On the contrary, donors who only had rapport with the dean and one of the former gift officers were more critical of the transition and expressed more concerns with the school. Promote your gift officers to forge relationships within the campus community so that they can connect donors with others as appropriate.
Reconnect donors to the mission through stewardship and engagement
Next, institutions need robust stewardship and donor engagement programs that solidify and deepen the donors’ connections with the institutions. In addition to regular impact reports, facilitate opportunities for donors to engage with key philanthropic beneficiaries, such as students and faculty.
It can be as simple as having the beneficiaries occasionally call donors or them sharing a meal on campus. These may not seem like big tasks, but they have a major impact. Other engagement opportunities that can be scaled for large-scale donor impact include student research presentations, career fairs, etc.—lean in and be creative!

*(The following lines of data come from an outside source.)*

(** [translate(m, v)]: [Result = m;
    Result[3] = m[0]*v[0] + m[1]*v[1] + m[2]*v[2] + m[3]]. *)
Definition translate_m (m : mat4) (v : vec3) : mat4 :=
  Mat4 (col0 m) (col1 m) (col2 m)
       (vec4_add (vec4_add (vec4_add (vec4_scale (col0 m) (x3 v))
                                     (vec4_scale (col1 m) (y3 v)))
                           (vec4_scale (col2 m) (z3 v)))
                 (col3 m)).

(** [scale(m, v)]: the first three columns scaled, the fourth kept. *)
Definition scale_m (m : mat4) (v : vec3) : mat4 :=
  Mat4 (vec4_scale (col0 m) (x3 v)) (vec4_scale (col1 m) (y3 v))
       (vec4_scale (col2 m) (z3 v)) (col3 m).

(** [rotate(m, angle, v)]: the axis-angle rotation, [angle] in radians. *)
Definition rotate_m (m : mat4) (angle : T) (v : vec3) : mat4 :=
  let a := angle in
  let c := cos a in
  let s := sin a in
  let axis := normalize v in
  let temp := scalar_vec3 (lit 1 - c) axis in
  let r00 := c + x3 temp * x3 axis in
  let r01 := x3 temp * y3 axis + s * z3 axis in
  let r02 := x3 temp * z3 axis - s * y3 axis in
  let r10 := y3 temp * x3 axis - s * z3 axis in
  let r11 := c + y3 temp * y3 axis in
  let r12 := y3 temp * z3 axis + s * x3 axis in
  let r20 := z3 temp * x3 axis + s * y3 axis in
  let r21 := z3 temp * y3 axis - s * x3 axis in
  let r22 := c + z3 temp * z3 axis in
  Mat4
    (vec4_add (vec4_add (vec4_scale (col0 m) r00) (vec4_scale (col1 m) r01))
              (vec4_scale (col2 m) r02))
    (vec4_add (vec4_add (vec4_scale (col0 m) r10) (vec4_scale (col1 m) r11))
              (vec4_scale (col2 m) r12))
    (vec4_add (vec4_add (vec4_scale (col0 m) r20) (vec4_scale (col1 m) r21))
              (vec4_scale (col2 m) r22))
    (col3 m).

(** The one-argument forms of [<glm/gtx/transform.hpp>], which start from
    the identity matrix. *)
Definition translate (v : vec3) : mat4 := translate_m identity v.
Definition rotate (angle : T) (v : vec3) : mat4 := rotate_m identity angle v.
Definition scale (v : vec3) : mat4 := scale_m identity v.

End Templates.
Arguments vec2 T : clear implicits.
Arguments vec3 T : clear implicits.
Arguments vec4 T : clear implicits.
Arguments mat4 T : clear implicits.
End glm.

(* ===================================================================== *)
(** * The scene manager *)
(* ===================================================================== *)

(** Pattern matching that keeps the equation of the scrutinee, for the
    termination arguments of the [while] loops. *)
Definition inspect {A : Type} (x : A) : { y : A | x = y } := exist _ x eq_refl.

(** [std::string::compare]: negative, zero or positive; zero exactly for
    equal strings. *)
Definition string_compare (a b : string) : Z :=
  match String.compare a b with Eq => 0 | Lt => -1 | Gt => 1 end.

Module Scene.
Section SceneManager.
Context {T : Type} `{Scalar T}.

(** ** Collaborators *)

(** What [stbi_load] hands back for a file it can decode. *)
Record stbi_image := {
  width : Z;
  height : Z;
  colorChannels : Z;
  pixels : list Byte.byte
}.

(** The image decoder: [stbi_load flip filename], where [flip] is the flag
    set by [stbi_set_flip_vertically_on_load]; [None] is the null pointer
    returned for a file that cannot be read or decoded. *)
Variable stbi_load : bool -> string -> option stbi_image.

Inductive GLenum :=
| GL_TEXTURE_2D | GL_TEXTURE_WRAP_S | GL_TEXTURE_WRAP_T
| GL_TEXTURE_MIN_FILTER | GL_TEXTURE_MAG_FILTER | GL_REPEAT | GL_LINEAR
| GL_RGB8 | GL_RGB | GL_RGBA8 | GL_RGBA | GL_UNSIGNED_BYTE.

(** The calls issued to the GL context, in program order.
    [glGenTextures n name] records the name the driver returned;
    [glActiveTexture i] stands for [glActiveTexture(GL_TEXTURE0 + i)]. *)
Inductive gl_call :=
| glGenTextures (n : Z) (name : Z)
| glBindTexture (target : GLenum) (texture : Z)
| glTexParameteri (target pname param : GLenum)
| glTexImage2D (target : GLenum) (level : Z) (internalformat : GLenum)
               (w h border : Z) (format type : GLenum)
               (data : list Byte.byte)
| glGenerateMipmap (target : GLenum)
| glActiveTexture (i : Z).

(** The texture name the driver picks, given the calls it has seen. *)
Variable gl_fresh_name : list gl_call -> Z.

(** The uniform setters of the shader manager. *)
Inductive shader_call :=
| setMat4Value (name : string) (m : glm.mat4 T)
| setIntValue (name : string) (v : Z)
| setBoolValue (name : string) (b : bool)
| setFloatValue (name : string) (v : T)
| setVec2Value (name : string) (v : glm.vec2 T)
| setVec3Value (name : string) (v : glm.vec3 T)
| setVec4Value (name : string) (v : glm.vec4 T)
| setSampler2DValue (name : string) (slot : Z).

(** The calls to the basic-shapes library. *)
Inductive mesh_call :=
| LoadPlaneMesh | LoadPrismMesh | LoadBoxMesh | LoadCylinderMesh
| LoadConeMesh | LoadTorusMesh | LoadBoxMesh2
| DrawPlaneMesh | DrawBoxMesh | DrawCylinderMesh | DrawConeMesh
| DrawTorusMesh | DrawBoxMesh2.

(** The lines written to [std::cout]. *)
Inductive console_line :=
| LoadedImage (filename : string) (w h channels : Z)
| UnsupportedChannels (channels : Z)
| CouldNotLoad (filename : string).

(** ** Data *)

(** Modelled from the spec: [TEXTURE_INFO] is declared in [SceneManager.h],
    which is not among the sources.  A texture entry is a tag and a GPU
    handle, the two fields the constructor and [CreateGLTexture] assign. *)
Record TEXTURE_INFO := { tag : string; ID : Z }.

(** Modelled from the spec: [OBJECT_MATERIAL] is declared in
    [SceneManager.h] as well.  A material entry is a tag, three colour
    vectors and two scalars, the six fields [DefineObjectMaterials]
    assigns. *)
Record OBJECT_MATERIAL := {
  ambientStrength : T;
  ambientColor : glm.vec3 T;
  diffuseColor : glm.vec3 T;
  specularColor : glm.vec3 T;
  shininess : T;
  material_tag : string
}.

(** Modelled from the spec: the texture array has a fixed capacity of 16,
    the bound of the constructor's initialisation loop. *)
Definition TEXTURE_CAPACITY : Z := 16.

(** Modelled from the spec: the class is declared in [SceneManager.h]; the
    members are those the methods use.  They are followed by the state of
    the world the methods act on.  A pointer member is [None] when null and
    otherwise holds the log of calls its pointee has received. *)
Record SceneManager := {
  m_pShaderManager : option (list shader_call);
  m_basicMeshes : list mesh_call;
  m_loadedTextures : Z;
  m_textureIDs : list TEXTURE_INFO;
  m_objectMaterials : list OBJECT_MATERIAL;
  gl_context : list gl_call;
  console : list console_line
}.

Definition set_pShaderManager v (s : SceneManager) : SceneManager :=
  {| m_pShaderManager := v; m_basicMeshes := m_basicMeshes s;
     m_loadedTextures := m_loadedTextures s; m_textureIDs := m_textureIDs s;
     m_objectMaterials := m_objectMaterials s;
     gl_context := gl_context s; console := console s |}.
Definition set_basicMeshes v (s : SceneManager) : SceneManager :=
  {| m_pShaderManager := m_pShaderManager s; m_basicMeshes := v;
     m_loadedTextures := m_loadedTextures s; m_textureIDs := m_textureIDs s;
     m_objectMaterials := m_objectMaterials s;
     gl_context := gl_context s; console := console s |}.
Definition set_loadedTextures v (s : SceneManager) : SceneManager :=
  {| m_pShaderManager := m_pShaderManager s; m_basicMeshes := m_basicMeshes s;
     m_loadedTextures := v; m_textureIDs := m_textureIDs s;
     m_objectMaterials := m_objectMaterials s;
     gl_context := gl_context s; console := console s |}.
Definition set_textureIDs v (s : SceneManager) : SceneManager :=
  {| m_pShaderManager := m_pShaderManager s; m_basicMeshes := m_basicMeshes s;
     m_loadedTextures := m_loadedTextures s; m_textureIDs := v;
     m_objectMaterials := m_objectMaterials s;
     gl_context := gl_context s; console := console s |}.
Definition set_objectMaterials v (s : SceneManager) : SceneManager :=
  {| m_pShaderManager := m_pShaderManager s; m_basicMeshes := m_basicMeshes s;
     m_loadedTextures := m_loadedTextures s; m_textureIDs := m_textureIDs s;
     m_objectMaterials := v;
     gl_context := gl_context s; console := console s |}.
Definition set_gl_context v (s : SceneManager) : SceneManager :=
  {| m_pShaderManager := m_pShaderManager s; m_basicMeshes := m_basicMeshes s;
     m_loadedTextures := m_loadedTextures s; m_textureIDs := m_textureIDs s;
     m_objectMaterials := m_objectMaterials s;
     gl_context := v; console := console s |}.
Definition set_console v (s : SceneManager) : SceneManager :=
  {| m_pShaderManager := m_pShaderManager s; m_basicMeshes := m_basicMeshes s;
     m_loadedTextures := m_loadedTextures s; m_textureIDs := m_textureIDs s;
     m_objectMaterials := m_objectMaterials s;
     gl_context := gl_context s; console := v |}.

(** ** Methods as state transformers

    A method either returns a value and the next state, or has no defined
    behaviour ([None]): an access outside the texture array, or a call
    through a null shader-manager pointer. *)
Definition M (A : Type) : Type := SceneManager -> option (A * SceneManager).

Some donors will appreciate being engaged in campus life and having the chance to experience how their philanthropy impacts the institution—especially during a leadership transition! It reminds them of why they are invested.
Communicate early and often with donors during leadership transitions
Lastly, communicate frequently with donors during leadership transitions! Get ahead of the public announcement to the best of your ability; when your top donors hear the news, you do not want them to be shocked.
Call your top donors to let them know the president plans to transition or retire, and update them through the course of the search. You may not be able to disclose all the details about the search activity, but you can share that it is progressing and when you expect to have a leader in place. Doing this will prevent your donors from feeling clueless about the institution.
Once the president is in place, create a list of donors they need to meet or call within their first few months on the job. For annual donors, create a communication plan focusing on digital updates throughout the process. Frame the communications about the transition as a continuation of your institution’s legacy. Assure donors that the institution will continue serving the most critical community members—students.
As soon as you know of the transition, pull together your annual giving, communications, and alumni/alumnae engagement teams to create a proactive strategy. Your goal should be to ensure that your donors do not feel left in the dark!
In closing, leadership transitions don’t have to erode trust with your donors; reframe them as opportunities to deepen those relationships!
Keep these key concepts in mind:
- Encourage campus partners to continue cultivating donors. The transition is not the time to pump the brakes!
- Reiterate the impact of philanthropy by creating opportunities for donors to engage with their beneficiaries; whether personal communication or an invitation to a large-scale academic event, engagement matters and will remind the donor why they support your institution!
- Maintain open and frequent communication with donors. Employ phone calls and digital updates to communicate with different segments of your donor and alum populations. Everyone may not be able to receive a phone call or visit, but everyone can receive periodic email or social media updates that communicate progress, confidence in the process, and stability.